Con faldas y a lo loco (1959, Billy Wilder). Derechos reservados a su distribuidores y/o productores
Supo capear el temporal de Los Ángeles –tan antojadizo y voluble-, y no perdió su soberanía, en contra de los pronósticos que vaticinaban para él la carrera efímera de un rostro angelical. Su perfil apolíneo, su lúbrica sonrisa y su flequillo característico (se dice que incluso Elvis copió el estilo de su peinado), siempre han estado íntimamente relacionados con la frívola universalidad del carácter de L.A., por otro lado nada confidencial. Esta trivialidad achacable a las playas de Malibú y al sol de California, no dejan entrever, no obstante, el padecimiento que Curtis soportó durante gran parte de su vida, tragedias familiares y pesares íntimos incluidos. Hijo de un sastre alejado y de una madre esquizofrénica, las palizas en la vivienda de los Curtis eran constantes. Al mismo tiempo, cuando el pequeño Tony contaba con apenas doce años de edad, su hermano Julius, nueve años mayor, fue arrollado por un camión, debiendo hacerse cargo de la identificación del cuerpo el propio actor. Con esta experiencia vital no es de extrañar que años más tarde, hubiera de padecer un largo proceso de desintoxicación, tras consumir drogas de la más perturbadora variedad.
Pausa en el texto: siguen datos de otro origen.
Lemma exec_keeps_place_witness :
  let new := Issue.set_flags 1 sample_issue in
  Issue.latitude new = Issue.latitude sample_issue
  ∧ Issue.longitude new = Issue.longitude sample_issue
  ∧ Issue.user_id new = Issue.user_id sample_issue
  ∧ Issue.is_anonymous new = Issue.is_anonymous sample_issue
  ∧ Issue.upvotes sample_issue ≤ Issue.upvotes new
      ≤ Issue.upvotes sample_issue + 1
  ∧ Issue.flags sample_issue ≤ Issue.flags new
      ≤ Issue.flags sample_issue + 1.
Proof.
  apply (exec_keeps_place_and_counts sample_env sample_db
           (OpFlag (Some 3) 1) 1 sample_issue
           (Issue.set_flags 1 sample_issue)).
  - apply sample_db_issue.
  - vm_compute. reflexivity.
Defined.

(** ** Invariants of the issue rows *)

Lemma rows_inv_exec (P : Issue.t → Prop) (E : Env) (db : Db) (op : Op) :
  (∀ uid form issue, new_issue E uid form = inr issue → P issue) →
  (∀ old new, P old → row_change old new → P new) →
  (∀ j issue, issues db !! j = Some issue → P issue) →
  ∀ j issue, issues (exec E db op) !! j = Some issue → P issue.
Proof.
  intros Hnew Hstep Hdb j issue Hj.
  pose proof (row_cases E db op j issue Hj) as H.
  destruct (issues db !! j) as [old|] eqn:Hold.
  - destruct H as [->|Hch]; [by eapply Hdb|]. eapply Hstep; [|done].
    by eapply Hdb.
  - destruct H as (_ & uid & form & files & _ & Hn). by eapply Hnew.
Qed.

Lemma rows_inv_run (P : Issue.t → Prop) (E : Env) (ops : list Op) :
  (∀ uid form issue, new_issue E uid form = inr issue → P issue) →
  (∀ old new, P old → row_change old new → P new) →
  ∀ db,
    (∀ j issue, issues db !! j = Some issue → P issue) →
    ∀ j issue, issues (run E db ops) !! j = Some issue → P issue.
Proof.
  intros Hnew Hstep. induction ops as [|op ops IH]; intros db Hdb; [done|].
  simpl. apply IH. by apply rows_inv_exec.
Qed.

(** X7: in every state reached from a database without issues, the
    status of an issue is one of Reported, In Progress, Resolved, Flagged,
    and its upvote and flag counts are not negative. *)
Theorem reachable_rows_well_formed
    (E : Env) (us : gmap Z User.t) (ops : list Op) (j : Z) (issue : Issue.t) :
  issues (run E (fresh_db us) ops) !! j = Some issue →
  Issue.status issue ∈ known_statuses
  ∧ 0 ≤ Issue.upvotes issue
  ∧ 0 ≤ Issue.flags issue.
Proof.
  apply (rows_inv_run
           (λ issue, Issue.status issue ∈ known_statuses
                     ∧ 0 ≤ Issue.upvotes issue ∧ 0 ≤ Issue.flags issue)
           E ops).
  - intros uid form issue' Hnew.
    destruct (new_issue_defaults E uid form issue' Hnew) as (-> & -> & -> & _).
    split; [|lia]. unfold known_statuses. rewrite !elem_of_cons. tauto.
  - intros old new (Hs & Hu & Hf) Hch.
    destruct (row_change_frame old new Hch)
      as (_ & _ & _ & _ & Hup & Hfl & [->|Hst]); repeat split; try done; lia.
  - intros k issue' Hk. unfold fresh_db in Hk. cbn [issues] in Hk.
    by rewrite lookup_empty in Hk.
Qed.
(** * Single-track schedule planner (streamlit_app.py)

    A shallow embedding of the helper functions of [streamlit_app.py]:
    [hhmm_to_minutes], [minutes_to_hhmm], [travel_time_minutes] and
    [build_schedule], together with the Python built-ins they rely on
    (the arithmetic and the comparisons of [int] and [float], [max],
    [round], [int], [str.split], the [02d] format).

    Numbers.  A Python number is an [int], of any size, or a [float],
    a binary64 value held as a primitive float.  Arithmetic on two
    ints is exact; as soon as one operand is a float the other is
    converted, which raises [OverflowError] for an int beyond the
    largest float, and the operation is the binary64 one, with its
    rounding, its infinities and its NaN.  Comparisons, also between
    an int and a float, compare the exact values.  The clock helper
    [minutes_to_hhmm] receives a finite number and is given its exact
    value, a rational.

    Text.  A Python [str] is held as the UTF-8 bytes of its
    characters, the way a string literal of this file holds it.  [int]
    reads the characters back, so that the decimal digits and the
    blanks of every script are accepted as they are by Python 3.11
    (Unicode 14), with its limit of 4300 digits.

    Errors.  A Python function that may raise returns [result]. *)

From Stdlib Require Import ZArith NArith QArith Qround Qminmax Qabs Lia Lqa Floats.
From Stdlib Require Import Bool List Ascii String.
Import ListNotations.

(* ================================================================== *)
(** ** Python run-time model *)

Module Py.

Local Open Scope Q_scope.

(** *** Exceptions *)

Inductive exn : Type :=
| ValueError
| ZeroDivisionError
| OverflowError.

Inductive result (A : Type) : Type :=
| Ok (a : A)
| Raise (e : exn).

Arguments Ok {A} a.
Arguments Raise {A} e.

Definition bind {A B : Type} (r : result A) (k : A -> result B) : result B :=
  match r with
  | Ok a => k a
  | Raise e => Raise e
  end.

Definition succeeds {A : Type} (r : result A) : Prop :=
  exists a, r = Ok a.

(** *** Numbers *)

(** A Python number: an [int] of any size or a binary64 [float]. *)
Inductive num : Type :=
| Int (z : Z)
| Float (f : float).

(** The float nearest to an int, ties to even. *)
Definition nearest_float (z : Z) : float :=
  SF2Prim (binary_normalize prec emax z 0 false).

(** The first magnitude that rounds beyond the largest float. *)
Definition float_limit : Z := 2 ^ 1024 - 2 ^ 970.

(** The conversion of an operand to [float] that mixed arithmetic
    performs; an int that rounds beyond the largest float raises
    [OverflowError]. *)
Definition to_float (x : num) : result float :=
  match x with
  | Float f => Ok f
  | Int z =>
      if (float_limit <=? Z.abs z)%Z then Raise OverflowError
      else Ok (nearest_float z)
  end.

(** [a + b], [a - b] and [a * b]: exact on two ints, else both
    operands as floats. *)
Definition arith (on_int : Z -> Z -> Z) (on_float : float -> float -> float)
    (a b : num) : result num :=
  match a, b with
  | Int x, Int y => Ok (Int (on_int x y))
  | _, _ =>
      match to_float a with
      | Raise e => Raise e
      | Ok fa =>
          match to_float b with
          | Raise e => Raise e
          | Ok fb => Ok (Float (on_float fa fb))
          end
      end
  end.

Definition add : num -> num -> result num := arith Z.add PrimFloat.add.
Definition sub : num -> num -> result num := arith Z.sub PrimFloat.sub.
Definition mul : num -> num -> result num := arith Z.mul PrimFloat.mul.

Definition is_zero (x : num) : bool :=
  match x with
  | Int z => (z =? 0)%Z
  | Float f => (f =? 0)%float
  end.

(** [x * y] and [x / y] with a float on the left: [y] is converted,
    and a zero divisor raises [ZeroDivisionError].  (A converted int
    is [0.0] only when the int is 0, so the divisor is tested as it
    was given.) *)
Definition float_mul (x : float) (y : num) : result float :=
  match to_float y with
  | Raise e => Raise e
  | Ok fy => Ok (x * fy)%float
  end.

Definition float_truediv (x : float) (y : num) : result float :=
  match to_float y with
  | Raise e => Raise e
  | Ok fy =>
      if is_zero y then Raise ZeroDivisionError else Ok (x / fy)%float
  end.

(** The numerator of a finite float over the common denominator
    [2 ^ 1074]. *)
Definition scaled (s : bool) (m : positive) (e : Z) : Z :=
  (if s then Z.neg m else Z.pos m) * 2 ^ (e + 1074).

(** An int against a float, by their exact values. *)
Definition compare_int_float (x : Z) (g : float) : option comparison :=
  match Prim2SF g with
  | S754_nan => None
  | S754_infinity s => Some (if s then Gt else Lt)
  | S754_zero _ => Some (x ?= 0)%Z
  | S754_finite s m e => Some (x * 2 ^ 1074 ?= scaled s m e)%Z
  end.

(** The order of two numbers; a NaN compares with nothing. *)
Definition compare (a b : num) : option comparison :=
  match a, b with
  | Int x, Int y => Some (x ?= y)%Z
  | Float f, Float g =>
      match (f ?= g)%float with
      | FEq => Some Eq
      | FLt => Some Lt
      | FGt => Some Gt
      | FNotComparable => None
      end
  | Int x, Float g => compare_int_float x g
  | Float f, Int y => option_map CompOpp (compare_int_float y f)
  end.

(** [a > b] and [a <= b]. *)
Definition gt (a b : num) : bool :=
  match compare a b with Some Gt => true | _ => false end.

Definition le (a b : num) : bool :=
  match compare a b with Some Lt | Some Eq => true | _ => false end.

(** [max(a, b)] with two positional arguments: the first one is kept
    unless the second compares strictly greater. *)
Definition max (a b : num) : num := if gt b a then b else a.

(** [round(x)] with one argument: the nearest integer, a tie going to
    the even neighbour. *)
Definition round (x : Q) : Z :=
  let f := Qfloor x in
  match Qcompare (x - inject_Z f) (1 # 2) with
  | Lt => f
  | Gt => (f + 1)%Z
  | Eq => if Z.even f then f else (f + 1)%Z
  end.

(** *** Text *)

Definition colon : ascii := ":"%char.

(** [s.split(sep)] for a one-character separator: the pieces between
    the occurrences of [sep], empty pieces included. *)
Fixpoint split (sep : ascii) (s : string) : list string :=
  match s with
  | EmptyString => [EmptyString]
  | String c rest =>
      if Ascii.eqb c sep then EmptyString :: split sep rest
      else match split sep rest with
           | [] => [String c EmptyString]
           | p :: ps => String c p :: ps
           end
  end.

(** The six low bits that a continuation byte carries. *)
Definition continuation (b : ascii) : option N :=
  let n := N_of_ascii b in
  if ((128 <=? n) && (n <? 192))%N then Some (n - 128)%N else None.

(** The characters of a text, as code points; [None] when the bytes
    are the encoding of no text. *)
Fixpoint code_points (s : string) : option (list N) :=
  match s with
  | EmptyString => Some []
  | String b0 s0 =>
      let n0 := N_of_ascii b0 in
      if (n0 <? 128)%N then option_map (cons n0) (code_points s0)
      else if (n0 <? 192)%N then None
      else if (n0 <? 224)%N then
        match s0 with
        | String b1 s1 =>
            match continuation b1 with
            | Some c1 =>
                let c := ((n0 - 192) * 64 + c1)%N in
                if (c <? 128)%N then None
                else option_map (cons c) (code_points s1)
            | None => None
            end
        | _ => None
        end
      else if (n0 <? 240)%N then
        match s0 with
        | String b1 (String b2 s2) =>
            match continuation b1, continuation b2 with
            | Some c1, Some c2 =>
                let c := (((n0 - 224) * 64 + c1) * 64 + c2)%N in
                if (c <? 2048)%N then None
                else option_map (cons c) (code_points s2)
            | _, _ => None
            end
        | _ => None
        end
      else if (n0 <? 248)%N then
        match s0 with
        | String b1 (String b2 (String b3 s3)) =>
            match continuation b1, continuation b2, continuation b3 with
            | Some c1, Some c2, Some c3 =>
                let c := ((((n0 - 240) * 64 + c1) * 64 + c2) * 64 + c3)%N in
                if ((c <? 65536) || (1114112 <=? c))%N then None
                else option_map (cons c) (code_points s3)
            | _, _, _ => None
            end
        | _ => None
        end
      else None
  end.

(** The characters [str.isspace] holds of. *)
Definition unicode_spaces : list N :=
  [9; 10; 11; 12; 13; 28; 29; 30; 31; 32; 133; 160; 5760; 8192; 8193; 8194;
   8195; 8196; 8197; 8198; 8199; 8200; 8201; 8202; 8232; 8233; 8239; 8287;
   12288]%N.

Definition is_unicode_space (c : N) : bool := existsb (N.eqb c) unicode_spaces.

(** The digits zero of the scripts of Unicode 14; the nine characters
    after each are its digits one to nine. *)
Definition decimal_zeros : list N :=
  [
   48; 1632; 1776; 1984; 2406; 2534; 2662; 2790; 2918; 3046; 3174;
   3302; 3430; 3558; 3664; 3792; 3872; 4160; 4240; 6112; 6160; 6470;
   6608; 6784; 6800; 6992; 7088; 7232; 7248; 42528; 43216; 43264;
   43472; 43504; 43600; 44016; 65296; 66720; 68912; 69734; 69872;
   69942; 70096; 70384; 70736; 70864; 71248; 71360; 71472; 71904;
   72016; 72784; 73040; 73120; 92768; 92864; 93008; 120782; 120792;
   120802; 120812; 120822; 123200; 123632; 125264; 130032
  ]%N.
La trágica relación que mantenía con su figura materna le empujó a confesar, con sinceridad adusta, que se veía a sí mismo como Edipo. Su “satiriasis”, como él mismo solía precisar, le empujaba a querer “dormir con cualquier cosa que llevase falda”, algo que no obstante, cabría matizar: no todo lo que lleva falda era del gusto de Tony Curtis.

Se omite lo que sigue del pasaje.